### INSTRUCTIONS FOR THE TASK
Only part of the listing is needed, namely the lines from its start through the line with "match sels, weights with", and they should be retyped exactly.
_ _ _ _ _
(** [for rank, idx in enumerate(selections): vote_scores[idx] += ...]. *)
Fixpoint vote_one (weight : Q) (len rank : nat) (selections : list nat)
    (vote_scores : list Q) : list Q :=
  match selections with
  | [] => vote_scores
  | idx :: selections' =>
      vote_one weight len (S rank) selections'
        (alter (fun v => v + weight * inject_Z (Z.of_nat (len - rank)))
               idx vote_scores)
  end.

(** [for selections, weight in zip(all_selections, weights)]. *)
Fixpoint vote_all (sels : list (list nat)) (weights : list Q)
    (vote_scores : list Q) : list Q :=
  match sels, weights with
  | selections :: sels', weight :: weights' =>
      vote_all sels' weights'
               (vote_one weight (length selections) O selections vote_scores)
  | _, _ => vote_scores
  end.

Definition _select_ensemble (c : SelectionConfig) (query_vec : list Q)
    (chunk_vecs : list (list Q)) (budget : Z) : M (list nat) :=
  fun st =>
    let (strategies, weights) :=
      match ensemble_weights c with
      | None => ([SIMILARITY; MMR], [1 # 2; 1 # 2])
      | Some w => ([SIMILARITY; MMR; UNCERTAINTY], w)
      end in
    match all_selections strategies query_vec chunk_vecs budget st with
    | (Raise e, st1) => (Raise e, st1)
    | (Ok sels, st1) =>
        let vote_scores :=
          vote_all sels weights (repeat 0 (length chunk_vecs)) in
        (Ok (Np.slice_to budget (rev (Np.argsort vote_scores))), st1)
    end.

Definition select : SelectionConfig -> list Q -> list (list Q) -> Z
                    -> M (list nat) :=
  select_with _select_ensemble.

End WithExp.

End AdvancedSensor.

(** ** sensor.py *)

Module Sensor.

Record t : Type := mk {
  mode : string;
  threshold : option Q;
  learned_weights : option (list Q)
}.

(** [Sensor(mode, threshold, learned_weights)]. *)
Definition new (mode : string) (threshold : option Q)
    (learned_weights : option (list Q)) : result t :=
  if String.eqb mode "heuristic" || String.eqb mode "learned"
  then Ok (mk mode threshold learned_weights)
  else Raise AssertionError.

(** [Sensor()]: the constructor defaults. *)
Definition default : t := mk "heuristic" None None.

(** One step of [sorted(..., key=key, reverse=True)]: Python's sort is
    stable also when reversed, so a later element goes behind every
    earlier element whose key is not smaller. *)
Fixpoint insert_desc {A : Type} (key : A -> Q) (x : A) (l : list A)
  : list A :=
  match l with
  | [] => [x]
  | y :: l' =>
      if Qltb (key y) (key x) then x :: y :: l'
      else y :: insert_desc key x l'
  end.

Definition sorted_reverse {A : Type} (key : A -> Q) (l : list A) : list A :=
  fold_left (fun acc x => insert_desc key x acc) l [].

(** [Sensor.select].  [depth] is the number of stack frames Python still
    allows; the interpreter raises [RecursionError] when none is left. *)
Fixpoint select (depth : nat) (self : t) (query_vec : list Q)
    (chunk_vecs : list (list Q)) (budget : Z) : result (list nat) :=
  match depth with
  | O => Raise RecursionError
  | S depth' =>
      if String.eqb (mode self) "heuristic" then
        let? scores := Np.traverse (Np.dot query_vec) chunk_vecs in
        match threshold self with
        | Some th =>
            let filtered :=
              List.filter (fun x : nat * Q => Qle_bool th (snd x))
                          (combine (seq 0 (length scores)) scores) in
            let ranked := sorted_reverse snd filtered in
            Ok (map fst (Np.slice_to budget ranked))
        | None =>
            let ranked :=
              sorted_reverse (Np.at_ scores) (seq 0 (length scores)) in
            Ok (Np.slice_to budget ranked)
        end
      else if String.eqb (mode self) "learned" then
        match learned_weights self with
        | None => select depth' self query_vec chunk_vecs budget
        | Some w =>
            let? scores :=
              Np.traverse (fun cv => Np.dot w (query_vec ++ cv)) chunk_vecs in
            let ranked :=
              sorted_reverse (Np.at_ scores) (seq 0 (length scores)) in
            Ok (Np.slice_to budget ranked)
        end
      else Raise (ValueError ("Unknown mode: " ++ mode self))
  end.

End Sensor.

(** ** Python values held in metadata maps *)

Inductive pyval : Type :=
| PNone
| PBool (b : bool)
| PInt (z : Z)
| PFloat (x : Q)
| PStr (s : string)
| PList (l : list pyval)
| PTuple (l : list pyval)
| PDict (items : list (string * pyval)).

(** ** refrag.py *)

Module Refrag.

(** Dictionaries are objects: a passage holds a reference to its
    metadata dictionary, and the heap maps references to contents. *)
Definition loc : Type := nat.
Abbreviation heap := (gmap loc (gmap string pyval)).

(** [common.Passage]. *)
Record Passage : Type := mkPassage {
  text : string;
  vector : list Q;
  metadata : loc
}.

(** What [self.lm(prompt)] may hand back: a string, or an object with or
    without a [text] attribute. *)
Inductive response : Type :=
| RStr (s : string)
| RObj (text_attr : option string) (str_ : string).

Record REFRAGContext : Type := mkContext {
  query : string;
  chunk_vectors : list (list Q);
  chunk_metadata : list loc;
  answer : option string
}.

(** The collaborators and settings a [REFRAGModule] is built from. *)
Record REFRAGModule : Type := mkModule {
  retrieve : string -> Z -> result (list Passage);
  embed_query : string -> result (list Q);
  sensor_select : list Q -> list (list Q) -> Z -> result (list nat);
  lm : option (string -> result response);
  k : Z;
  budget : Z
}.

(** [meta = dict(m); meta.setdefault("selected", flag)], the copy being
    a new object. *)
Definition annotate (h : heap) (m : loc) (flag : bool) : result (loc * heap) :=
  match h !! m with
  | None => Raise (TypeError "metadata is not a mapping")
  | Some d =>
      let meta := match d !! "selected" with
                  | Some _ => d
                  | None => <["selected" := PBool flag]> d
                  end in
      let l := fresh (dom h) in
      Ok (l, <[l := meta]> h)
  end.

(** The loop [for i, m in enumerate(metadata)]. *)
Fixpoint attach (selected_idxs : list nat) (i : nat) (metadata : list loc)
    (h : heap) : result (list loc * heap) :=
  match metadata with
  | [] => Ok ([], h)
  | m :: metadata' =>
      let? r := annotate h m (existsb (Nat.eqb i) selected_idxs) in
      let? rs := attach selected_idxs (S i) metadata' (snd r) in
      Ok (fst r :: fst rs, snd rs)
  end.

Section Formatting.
_ _ _ _ _
### YOUR RESPONSE
(** [for rank, idx in enumerate(selections): vote_scores[idx] += ...]. *)
Fixpoint vote_one (weight : Q) (len rank : nat) (selections : list nat)
    (vote_scores : list Q) : list Q :=
  match selections with
  | [] => vote_scores
  | idx :: selections' =>
      vote_one weight len (S rank) selections'
        (alter (fun v => v + weight * inject_Z (Z.of_nat (len - rank)))
               idx vote_scores)
  end.

(** [for selections, weight in zip(all_selections, weights)]. *)
Fixpoint vote_all (sels : list (list nat)) (weights : list Q)
    (vote_scores : list Q) : list Q :=
  match sels, weights with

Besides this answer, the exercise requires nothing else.